Please check every line of the listing for "Lemma" and copy each line where it is found.

══ Extracted data

(** ** [sort.Search]

    The library's binary search on the indices [0, n).  The loop halves the
    interval, so [n] steps of fuel are always enough. *)
Fixpoint search_loop (fuel : nat) (f : Z -> bool) (i j : Z) : Z :=
  match fuel with
  | O => i
  | S fuel' =>
      if i <? j then
        let h := (i + j) / 2 in
        if f h then search_loop fuel' f i h else search_loop fuel' f (h + 1) j
      else i
  end.

Definition sort_Search (n : Z) (f : Z -> bool) : Z := search_loop (Z.to_nat n) f 0 n.

Lemma search_loop_spec fuel f n i j :
  0 <= i <= j -> j <= n -> j - i <= Z.of_nat fuel ->
  (forall k, 0 <= k < i -> f k = false) ->
  (forall k, j <= k < n -> f k = true) ->
  (forall k k', 0 <= k <= k' -> k' < n -> f k = true -> f k' = true) ->
  let r := search_loop fuel f i j in
  i <= r <= j /\ (forall k, 0 <= k < r -> f k = false)
  /\ (forall k, r <= k < n -> f k = true).
Proof.
  revert i j. induction fuel as [|fuel IH]; intros i j Hij Hjn Hf Hlo Hhi Hmono; simpl.
  { repeat split; try lia; intros; [apply Hlo | apply Hhi]; lia. }
  destruct (Z.ltb_spec i j).
  2: { repeat split; try lia; intros; [apply Hlo | apply Hhi]; lia. }
  assert (i <= (i + j) / 2 < j) as Hm
    by (split; [apply Z.div_le_lower_bound | apply Z.div_lt_upper_bound]; lia).
  destruct (f ((i + j) / 2)) eqn:E.
  - edestruct (IH i ((i + j) / 2)) as (? & ? & ?); try lia; auto.
    { intros k Hk. apply (Hmono ((i + j) / 2)); auto; lia. }
    repeat split; auto; lia.
  - edestruct (IH ((i + j) / 2 + 1) j) as (? & ? & ?); try lia; auto.
    { intros k Hk. destruct (f k) eqn:Ek; [|done].
      rewrite (Hmono k ((i + j) / 2)) in E; auto; lia. }
    repeat split; auto; lia.
Qed.

(** [sort.Search] returns the least index in [[0, n]] from which a monotone
    predicate holds. *)
Lemma sort_Search_spec n f :
  0 <= n ->
  (forall k k', 0 <= k <= k' -> k' < n -> f k = true -> f k' = true) ->
  let r := sort_Search n f in
  0 <= r <= n /\ (forall k, 0 <= k < r -> f k = false)
  /\ (forall k, r <= k < n -> f k = true).
Proof.
  intros Hn Hm. unfold sort_Search.
  apply (search_loop_spec (Z.to_nat n) f n 0 n); auto; lia.
Qed.

(** ** [time.Time]

    An instant is its number of nanoseconds since the Unix epoch; locations
    and monotonic readings play no role in the storage engine.  [zero_time] is
    Go's zero [time.Time], the first instant of year 1. *)
Definition zero_time : Z := -62135596800 * 1000000000.

(** [Time.UnixNano]: the count of nanoseconds, wrapped to [int64]. *)
Definition UnixNano (t : Z) : Z := wraps 64 t.

(** [time.Unix(0, nsec)] *)
Definition Unix0 (nsec : Z) : Z := nsec.

Definition IsZero (t : Z) : bool := t =? zero_time.

(** ** strconv *)

(** The decimal digits of [n], most significant first, with at most [fuel] of them. *)
Fixpoint digits (fuel : nat) (n : Z) : bytes :=
  match fuel with
  | O => []
  | S fuel' => (if n <? 10 then [] else digits fuel' (n / 10)) ++ [Z2b (48 + n mod 10)]
  end.

(** [FormatInt(z, 10)] of an [int64], which has at most 19 digits. *)
Definition FormatInt (z : Z) : bytes :=
  if z <? 0 then x2d :: digits 20 (- z) else digits 20 z.

Fixpoint parse_digits (s : bytes) (acc : Z) : option Z :=
  match s with
  | [] => Some acc
  | c :: s' => if (48 <=? b2Z c) && (b2Z c <=? 57) then parse_digits s' (10 * acc + (b2Z c - 48)) else None
  end.

(** [ParseInt(s, 10, bits)]; [None] is an error, of syntax or of range. *)
Definition ParseInt (bits : Z) (s : bytes) : option Z :=
  let parse neg ds :=
    match ds with
    | [] => None
    | _ =>
        n ← parse_digits ds 0;
        let v := if neg : bool then - n else n in
        if (- 2 ^ (bits - 1) <=? v) && (v <? 2 ^ (bits - 1)) then Some v else None
    end in
  match s with
  | [] => None
  | c :: s' =>
      if bool_decide (c = x2d) then parse true s'
      else if bool_decide (c = x2b) then parse false s' else parse false s
  end.

(** A number is read back from its text. *)

Lemma parse_digits_app s t acc :
  parse_digits (s ++ t) acc = n ← parse_digits s acc; parse_digits t n.
Proof.
  revert acc. induction s as [|c s IH]; intros acc; simpl; [done|]. by case_match.
Qed.

Lemma digit_value n : b2Z (Z2b (48 + n mod 10)) = 48 + n mod 10.
Proof. rewrite b2Z_Z2b. pose proof (Z.mod_pos_bound n 10). apply Z.mod_small. lia. Qed.

Lemma digit_range n : 48 <= b2Z (Z2b (48 + n mod 10)) <= 57.
Proof. rewrite digit_value. pose proof (Z.mod_pos_bound n 10). lia. Qed.

Lemma parse_digits_digits fuel : forall n, 0 <= n < 10 ^ Z.of_nat fuel ->
  parse_digits (digits fuel n) 0 = Some n.
Proof.
  induction fuel as [|fuel IH]; intros n Hn; [simpl in *; f_equal; lia|].
  rewrite Nat2Z.inj_succ, Z.pow_succ_r in Hn by lia. cbn [digits]. rewrite parse_digits_app.
  assert (parse_digits (if n <? 10 then [] else digits fuel (n / 10)) 0 = Some (n / 10)) as ->.
  { destruct (Z.ltb_spec n 10).
    - simpl. by rewrite Z.div_small by lia.
    - apply IH. split; [apply Z.div_pos; lia|]. apply Z.div_lt_upper_bound; lia. }
  cbn [mbind option_bind parse_digits]. pose proof (digit_range n) as Hd.
  destruct (Z.leb_spec 48 (b2Z (Z2b (48 + n mod 10)))); [|lia].
  destruct (Z.leb_spec (b2Z (Z2b (48 + n mod 10))) 57); [|lia]. cbn [andb]. f_equal.
  pose proof (Z.mod_pos_bound n 10). rewrite digit_value. pose proof (Z.div_mod n 10). lia.
Qed.

(** The text of a number starts with a digit. *)
Lemma digits_head fuel : forall n, 0 <= n ->
  exists c s, digits (S fuel) n = c :: s /\ 48 <= b2Z c <= 57.
Proof.
  induction fuel as [|fuel IH]; intros n Hn; cbn [digits].
  - destruct (n <? 10); eexists _, _; (split; [done|apply digit_range]).
  - destruct (n <? 10); [eexists _, _; (split; [done|apply digit_range])|].
    destruct (IH (n / 10)) as (c & s & E & Hc); [apply Z.div_pos; lia|].
    cbn [digits] in E. rewrite E. eexists _, _. split; [done|done].
Qed.

Lemma ParseInt_FormatInt bits z : 0 < bits <= 64 -> - 2 ^ (bits - 1) <= z < 2 ^ (bits - 1) ->
  ParseInt bits (FormatInt z) = Some z.
Proof.
  intros Hb Hz. assert (2 ^ (bits - 1) <= 2 ^ 63) by (apply Z.pow_le_mono_r; lia).
  change (2 ^ 63) with 9223372036854775808 in *. unfold FormatInt, ParseInt.
  assert (forall n, 0 <= n <= 9223372036854775808 -> parse_digits (digits 20 n) 0 = Some n) as Hp.
  { intros n Hn. apply parse_digits_digits. change (10 ^ Z.of_nat 20) with 100000000000000000000. lia. }
  destruct (Z.ltb_spec z 0) as [Hneg|Hpos].
  - rewrite bool_decide_true by done.
    destruct (digits_head 19 (- z)) as (c & s & E & _); [lia|]. pose proof (Hp (- z) ltac:(lia)) as Hd.
    rewrite E in *. rewrite Hd. cbn [mbind option_bind]. rewrite Z.opp_involutive.
    destruct (Z.leb_spec (- 2 ^ (bits - 1)) z); [|lia]. destruct (Z.ltb_spec z (2 ^ (bits - 1))); [done|lia].
  - destruct (digits_head 19 z) as (c & s & E & Hc); [lia|]. pose proof (Hp z ltac:(lia)) as Hd.
    rewrite E in *. rewrite bool_decide_false by (intros ->; change (b2Z x2d) with 45 in Hc; lia).
    rewrite bool_decide_false by (intros ->; change (b2Z x2b) with 43 in Hc; lia). rewrite Hd. cbn [mbind option_bind].
    destruct (Z.leb_spec (- 2 ^ (bits - 1)) z); [|lia]. destruct (Z.ltb_spec z (2 ^ (bits - 1))); [done|lia].
Qed.

(** The text of a number holds digits and at most a leading minus sign. *)
Lemma digits_no_colon fuel : forall n, x3a ∉ digits fuel n.
Proof.
  induction fuel as [|fuel IH]; intros n; cbn [digits]; [set_solver|].
  rewrite elem_of_app, list_elem_of_singleton. intros [Hd|Hd].
  - destruct (n <? 10); [set_solver|]. by apply IH in Hd.
  - pose proof (digit_range n) as Hr. rewrite <- Hd in Hr. change (b2Z x3a) with 58 in Hr. lia.
Qed.

Lemma FormatInt_no_colon z : x3a ∉ FormatInt z.
Proof.
  unfold FormatInt. destruct (z <? 0); [|apply digits_no_colon].
  rewrite elem_of_cons. intros [H|H]; [done|]. by apply digits_no_colon in H.
Qed.

Lemma FormatInt_inj a b : in_i64 a -> in_i64 b -> FormatInt a = FormatInt b -> a = b.
Proof.
  unfold in_i64. intros Ha Hb E. pose proof (ParseInt_FormatInt 64 a) as Pa.
  rewrite E, (ParseInt_FormatInt 64 b) in Pa by (simpl; lia). injection Pa; [done|simpl; lia..].
Qed.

════

§ Response to this task:
Lemma search_loop_spec fuel f n i j :
Lemma sort_Search_spec n f :
Lemma parse_digits_app s t acc :
Lemma digit_value n : b2Z (Z2b (48 + n mod 10)) = 48 + n mod 10.
Lemma digit_range n : 48 <= b2Z (Z2b (48 + n mod 10)) <= 57.
Lemma parse_digits_digits fuel : forall n, 0 <= n < 10 ^ Z.of_nat fuel ->
Lemma digits_head fuel : forall n, 0 <= n ->
Lemma ParseInt_FormatInt bits z : 0 < bits <= 64 -> - 2 ^ (bits - 1) <= z < 2 ^ (bits - 1) ->
Lemma digits_no_colon fuel : forall n, x3a ∉ digits fuel n.
Lemma FormatInt_no_colon z : x3a ∉ FormatInt z.
Lemma FormatInt_inj a b : in_i64 a -> in_i64 b -> FormatInt a = FormatInt b -> a = b.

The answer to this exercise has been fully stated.